SUPPLIED RECORDS:

(* ===== verification/UringExample.v ===== *)
(** * A ring of four entries, and one of eight

    The theorems at work on small rings: completions and timeouts on the
    first, with runs that show where the counting of completions goes wrong;
    submissions on the second, with a chain in which a request cannot be
    prepared, a request alone, and a chain that the entries do not end. *)

From Stdlib Require Import Sorted.
From stdpp Require Import base numbers list.
From S2P Require Import Prelude StateMonad Uring UringRing UringLinks UringProps UringSubmit.
#[local] Open Scope store_scope.

#[export] Instance example_env : UringEnv := {|
  sq_entries := 4; cq_entries := 4; has_evfd := false; kmalloc_ok n := negb (n =? 2);
  hrtimer_try_to_cancel n := if n =? 99 then (-1)%Z else 1%Z; ENOMEM := 12; ETIME := 62; ECANCELED := 125 |}.
#[export] Instance example_laws : UringLaws.
Proof. split; exists 2%Z; split; done || lia. Qed.

Definition ring0 : uring :=
  mkUring 0 0 0 0 0 0 0 0 0 0 0 (replicate 4 (mkCqe 0 0 0)) (replicate 4 0%Z) false false [] [] [] false false 0 [] [] [] [] 0.
Lemma ring0_new : new_ring ring0.
Proof. by split. Qed.

(** A request without flags. *)
Definition rq (n : nat) : req := mkReq n (Z.of_nat n) false false.
Definition done_ (n : nat) : uring_op := CompletePost (rq n) 0 0.

Lemma completions_accounted_witness :
  exists s, ops_run (map done_ (seq 1 7) ++ [Reap; OverflowFlush; Message 50 7; AddTimeout (rq 9) 1; Reap; OverflowFlush]) ring0 = Ok (tt, s) /\
  reaped s ++ ring s ++ cq_overflow_list s ++ lost s ≡ₚ posted s /\
  (Z.of_nat (length (ring s)) <= cq_entries)%Z /\
  cq_overflow s = as_u32 (Z.of_nat (length (lost s))) /\
  (sq_cq_overflow s = false <-> cq_overflow_list s = []) /\
  ((forall n, kmalloc_ok n = true) -> Forall (fun op => force op = false)
     (map done_ (seq 1 7) ++ [Reap; OverflowFlush; Message 50 7; AddTimeout (rq 9) 1; Reap; OverflowFlush]) -> lost s = []).
Proof. apply (completions_accounted ring0); apply ring0_new. Defined.

(** A ring with a list of two. *)
Definition after (ops : list uring_op) : uring := match ops_run ops ring0 with Ok (_, s) => s | _ => ring0 end.
Definition full6 : uring := Eval vm_compute in after (map done_ (seq 1 6) ++ [Reap]).
Lemma full6_ok : ring_ok full6.
Proof.
  destruct (keeps_ops true (map done_ (seq 1 6) ++ [Reap]) ltac:(done) ring0 (new_in_order true ring0 ring0_new)) as ([] & s & Hs & Ho & _).
  replace full6 with s; [done|]. assert (ops_run (map done_ (seq 1 6) ++ [Reap]) ring0 = Ok (tt, full6)) as H by by vm_compute.
  rewrite H in Hs. by injection Hs.
Qed.

Lemma overflow_flush_fifo_witness :
  exists b s', __io_cqring_overflow_flush false full6 = Ok (b, s') /\
  ring s' = ring full6 ++ take (free full6) (cq_overflow_list full6) /\
  cq_overflow_list s' = drop (free full6) (cq_overflow_list full6) /\
  lost s' = lost full6 ++ [] /\ (b = true <-> cq_overflow_list s' = []) /\ (0 < free full6 -> cq_tail s' = cached_cq_tail s').
Proof. apply (overflow_flush_fifo false full6); [apply full6_ok|done|done]. Defined.


Ltac solve_ordered :=
  repeat (apply SSorted_nil || apply SSorted_cons || apply Forall_nil_2 || apply Forall_cons_2);
  solve [left; by vm_compute | right; split; by vm_compute].

(** Three timeouts, and two completions that have not been flushed. *)
Definition waiting : uring :=
  Eval vm_compute in after [AddTimeout (rq 3) 5; AddTimeout (rq 4) 0; AddTimeout (rq 2) 2; AddTimeout (rq 1) 1].
Definition fill2 : uring :=
  Eval vm_compute in match (io_fill_cqe_req (rq 10) 0 0 ;; io_fill_cqe_req (rq 11) 0 0) waiting with Ok (_, s) => s | _ => waiting end.
Lemma fill2_ok : ring_ok fill2.
Proof.
  pose proof (new_in_order true ring0 ring0_new) as Ho.
  destruct (keeps_ops true [AddTimeout (rq 3) 5; AddTimeout (rq 4) 0; AddTimeout (rq 2) 2; AddTimeout (rq 1) 1] ltac:(done) ring0 Ho) as ([] & s & Hs & Ho1).
  assert (s = waiting) as -> by (vm_compute in Hs; by injection Hs).
  destruct (keeps_bind true _ _ (keeps_fill_req true (rq 10) 0 0) (fun _ => keeps_fill_req true (rq 11) 0 0) waiting Ho1) as ([] & s2 & Hs2 & [Hok _]).
  assert (s2 = fill2) as <- by (vm_compute in Hs2; by injection Hs2). done.
Qed.
Lemma fill2_ordered : timeouts_ordered (cq_last_tm_flush fill2) (timeout_list fill2).
Proof. solve_ordered. Qed.

Lemma io_flush_timeouts_exact_witness :
  exists s', io_flush_timeouts fill2 = Ok (tt, s') /\ ring_ok s' /\ cq_last_tm_flush s' = 2%Z /\
  (forall t, t ∈ timeout_list s' <-> t ∈ timeout_list fill2 /\ (io_is_timeout_noseq t = true \/ (2 < need 0 t)%Z)).
Proof.
  destruct (io_flush_timeouts_exact fill2 fill2_ok fill2_ordered) as (s' & H1 & H2 & H3 & H4 & _).
  - apply (bool_decide_unpack _). by vm_compute.
  - repeat constructor; by vm_compute.
  - exists s'. split_and!; [exact H1|exact H2|exact H3|exact H4].
Defined.

Lemma io_timeout_ordered_witness :
  exists s' t, io_timeout (rq 7) 3 waiting = Ok (tt, s') /\ t_req t = rq 7 /\ io_is_timeout_noseq t = false /\
  need (cq_last_tm_flush s') t = 3%Z /\ cq_last_tm_flush s' = cq_last_tm_flush waiting /\ off_timeout_used s' = true /\
  timeout_list s' ≡ₚ t :: timeout_list waiting /\ timeouts_ordered (cq_last_tm_flush s') (timeout_list s') /\
  effects s' = effects waiting ++ [StartTimer (rq 7)].
Proof.
  apply (io_timeout_ordered waiting (rq 7) 3); [split; by vm_compute|done|].
  solve_ordered.
Defined.

(** ** Where the counting goes wrong *)

Definition ids (s : uring) : list nat := (fun t => r_id (t_req t)) <$> timeout_list s.
Definition user_datas (l : list cqe) : list Z := c_user_data <$> l.

(** A timeout that is missed.  [io_timeout] moves [cq_last_tm_flush] with
    only [timeout_lock] held, although its comment supposes
    [completion_lock].  One processor fills two completions and commits them;
    before it posts the event, another adds a timeout.  The flush then takes
    an earlier timeout, which waits for one completion, for one that needs
    almost [2 ^ 32] more: it is not fired then, nor by the completions that
    follow.  When the event is posted first, it fires. *)
Theorem missed_timeout :
  let fills := io_fill_cqe_req (rq 10) 0 0 ;; io_fill_cqe_req (rq 11) 0 0 ;; io_commit_cqring in
  let before := io_timeout (rq 1) 1 in let other := io_timeout (rq 2) 9 in
  (exists s, (before ;; fills ;; other ;; io_cqring_ev_posted ;; op_run (done_ 12)) ring0 = Ok (tt, s) /\
     ids s = [2; 1] /\ need (cq_last_tm_flush s) <$> timeout_list s = [8; 2 ^ 32 - 2]%Z /\ user_datas (ring s) = [10; 11; 12]%Z) /\
  (exists s, (before ;; fills ;; io_cqring_ev_posted ;; other ;; op_run (done_ 12)) ring0 = Ok (tt, s) /\
     ids s = [2] /\ user_datas (ring s) = [10; 11; 1; 12]%Z).
Proof. split; eexists; (split; [vm_compute; reflexivity|]); by vm_compute. Qed.

(** Timeouts that fire too early, on two runs.  A timeout whose completion does not fit
    into the ring is counted by [cq_timeouts] but not by [cached_cq_tail], so
    the number of completions goes back by one, and the next flush takes the
    difference for [2 ^ 32 - 1] completions: every timeout that counts fires
    ([UringProps.flush_in_full_ring]).
    Here one that waits for a thousand completions fires at the second.  The
    same happens when two timers expire before a completion. *)
Theorem premature_timeout :
  (exists s s', ops_run (map done_ (seq 1 3) ++ [AddTimeout (rq 50) 1; AddTimeout (rq 51) 1000; done_ 4]) ring0 = Ok (tt, s) /\
     ids s = [51] /\ user_datas (posted s) = [1; 2; 3; 4; 50]%Z /\
     op_run (done_ 5) s = Ok (tt, s') /\ ids s' = [] /\ user_datas (posted s') = [1; 2; 3; 4; 50; 5; 51]%Z) /\
  (exists s s', ops_run [AddTimeout (rq 50) 0; AddTimeout (rq 52) 0; AddTimeout (rq 51) 1000; TimerExpires (rq 50) true; TimerExpires (rq 52) true] ring0 = Ok (tt, s) /\
     ids s = [51] /\ op_run (done_ 1) s = Ok (tt, s') /\ ids s' = [] /\ user_datas (posted s') = [1; 51]%Z).
Proof.
  split.
  - exists (after (map done_ (seq 1 3) ++ [AddTimeout (rq 50) 1; AddTimeout (rq 51) 1000; done_ 4])). eexists.
    split; [vm_compute; reflexivity|]. split; [by vm_compute|]. split; [by vm_compute|]. split; [vm_compute; reflexivity|]. by vm_compute.
  - exists (after [AddTimeout (rq 50) 0; AddTimeout (rq 52) 0; AddTimeout (rq 51) 1000; TimerExpires (rq 50) true; TimerExpires (rq 52) true]). eexists.
    split; [vm_compute; reflexivity|]. split; [by vm_compute|]. split; [vm_compute; reflexivity|]. by vm_compute.
Qed.



(** The flush reports that nothing is left in the list, while a timeout that
    it fires is put there. *)
Lemma flush_reports_empty_list :
  exists s s', ops_run (map done_ (seq 1 4) ++ [AddTimeout (rq 50) 1; done_ 5; Reap]) ring0 = Ok (tt, s) /\
  io_cqring_overflow_flush s = Ok (true, s') /\ user_datas (cq_overflow_list s') = [50]%Z /\ sq_cq_overflow s' = true.
Proof.
  exists (after (map done_ (seq 1 4) ++ [AddTimeout (rq 50) 1; done_ 5; Reap])). eexists.
  split; [vm_compute; reflexivity|]. split; [vm_compute; reflexivity|]. by vm_compute.
Qed.

(** * Five submissions, on a ring of eight *)

Definition env8 : UringEnv := {|
  sq_entries := 8; cq_entries := 8; has_evfd := true; kmalloc_ok _ := true;
  hrtimer_try_to_cancel _ := 1%Z; ENOMEM := 12; ETIME := 62; ECANCELED := 125 |}.
#[local] Existing Instance env8.
Lemma laws8 : UringLaws.
Proof. split; exists 3%Z; split; done || lia. Qed.
#[local] Existing Instance laws8.

Definition submit_env : SubmitEnv := {|
  IORING_OP_LAST := 41; IORING_OP_LINK_TIMEOUT := 15; op_buffer_select op := (op =? 1)%Z;
  EINVAL := 22; EOPNOTSUPP := 95; EACCES := 13; EAGAIN := 11; submit_all := true; restricted := None;
  req_alloc_ok _ := true; defer_alloc_ok _ := true |}.
#[local] Existing Instance submit_env.
Lemma submit_laws : SubmitLaws.
Proof. by split. Qed.
#[local] Existing Instance submit_laws.

(** 4 is [IOSQE_IO_LINK], 16 [IOSQE_ASYNC]. *)
Definition entries5 : list sqe :=
  [mkSqe 100 1 4 0 0 0; mkSqe 101 15 4 0 0 0; mkSqe 102 2 0 0 (- 22) 0; mkSqe 103 3 16 0 0 0; mkSqe 104 1 4 0 0 0].
Definition ring8 : uring :=
  mkUring 0 0 0 0 0 0 5 0 0 0 0 (replicate 8 (mkCqe 0 0 0)) [0; 1; 2; 3; 4; 5; 6; 7]%Z false false [] [] [] false false 0 [] [] [] [] 0.
Definition sub8 : submitter := mkSubmitter ring8 (entries5 ++ replicate 3 (mkSqe 0 0 0 0 0 0)) [] false false 0 [].

Lemma ring8_ok : in_order true ring8.
Proof.
  split; [|done]. split; [|by split]. assert (He : __io_cqring_events ring8 = 0%Z) by done.
  split; rewrite ?He; try done; lia.
Qed.
Lemma sub8_ok : submitter_ok sub8.
Proof.
  split; [apply ring8_ok|done|]. apply Forall_forall. intros q Hq.
  assert (H : forallb (fun q => (0 <=? sqe_flags q) && (sqe_flags q <? 2 ^ 8))%Z (sq_sqes sub8) = true) by by vm_compute.
  rewrite forallb_forall in H. apply list_elem_of_In in Hq. specialize (H q Hq). unfold sqe_ok. lia.
Qed.

(** What the run does: the first chain is completed with its errors, the timeout
    in it included, and the others start. *)
Example submit5 : exists s, io_submit_sqes 5 sub8 = Ok (5%Z, s) /\
  (fun g => k_user_data <$> members g) <$> log s = [[100; 101; 102]; [103]; [104]]%Z /\
  posted (ctx s) = [mkCqe 100 (- 125) 0; mkCqe 101 (- 125) 0; mkCqe 102 (- 22) 0] /\
  effects (ctx s) = [Eventfd; Wake; Async (mkReq 3 103 false false); Issue (mkReq 4 104 false false)].
Proof. eexists. split; [vm_compute; reflexivity|]. by vm_compute. Qed.

Lemma submissions_taken_witness :
  let src id := entry sub8 (id - 0) in
  exists n s' qs gs rest, io_submit_sqes 5 sub8 = Ok (n, s') /\ submitter_ok s' /\
  n = Z.of_nat (length qs) /\
  stopped 5 sub8 qs gs rest (cached_sq_head (ctx s')) /\
  (forall j q, qs !! j = Some q -> entry sub8 j = Some q) /\
  log s' = log sub8 ++ gs ++ (if nonempty rest then [Queued rest] else []) /\
  Forall closed gs /\ linked_all rest /\ fail_at_head rest /\
  ident <$> (concat (members <$> gs) ++ rest) = zip (seq 0 (length qs)) (sqe_user_data <$> qs) /\
  Forall (settled src) gs /\ fates src rest /\
  sq_head (ctx s') = cached_sq_head (ctx s').
Proof.
  assert (Hb : Z.to_nat (Z.max 1 (Z.min 5 (Z.min sq_entries (io_sqring_entries (ctx sub8))))) = 5) by by vm_compute.
  pose proof (submissions_taken sub8 5 sub8_ok eq_refl ltac:(done)) as H. cbv zeta in H. rewrite Hb in H. exact H.
Defined.

(** A chain whose second request failed. *)
Definition failed_head : kiocb := mkKiocb 0 100 1 (4 + 2 ^ 8 + 2 ^ 20) (- 125) 0.
Definition failed_rest : list kiocb := [mkKiocb 1 101 15 4 0 0; mkKiocb 2 102 2 (2 ^ 8) (- 22) 0].
Lemma failed_chain_completed_witness :
  exists s', io_queue_sqe failed_head failed_rest sub8 = Ok (tt, s') /\ rings_ok s' /\
  log s' = log sub8 ++ [Queued (failed_head :: failed_rest)] /\
  posted (ctx s') = [mkCqe 100 (- 125) 0; mkCqe 101 (- 125) 0; mkCqe 102 (- 22) 0] /\
  (exists e, effects (ctx s') = effects (ctx sub8) ++ e /\ Forall (fun x => x = Wake \/ x = Eventfd) e).
Proof.
  destruct (failed_chain_completed failed_head failed_rest sub8) as (s' & H1 & H2 & H3 & H4 & H5); [apply ring8_ok|by vm_compute..|].
  exists s'. split_and!; [exact H1|exact H2|exact H3|rewrite H4; by vm_compute|exact H5].
Defined.

(** A request of a chain is done: the next one is queued. *)
Lemma complete_post_chain_witness :
  exists s', __io_req_complete_post 15 (mkKiocb 0 100 1 4 0 0) [mkKiocb 2 102 2 0 0 0] true 7 0 ring8 = Ok (tt, s') /\ ring_ok s' /\
  posted s' = [mkCqe 100 7 0] /\ effects s' = [Queue (mkReq 2 102 false false)] /\ same_rest ring8 (s' <| effects := effects ring8 |>).
Proof. apply (complete_post_chain 15 (mkKiocb 0 100 1 4 0 0) [mkKiocb 2 102 2 0 0 0] true 7 0 ring8), ring8_ok. Defined.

PROBLEM STATEMENT: Looking only at the lines of the material above, count those containing "waits" and give that number by itself.

RESULT OF THIS EXERCISE: 2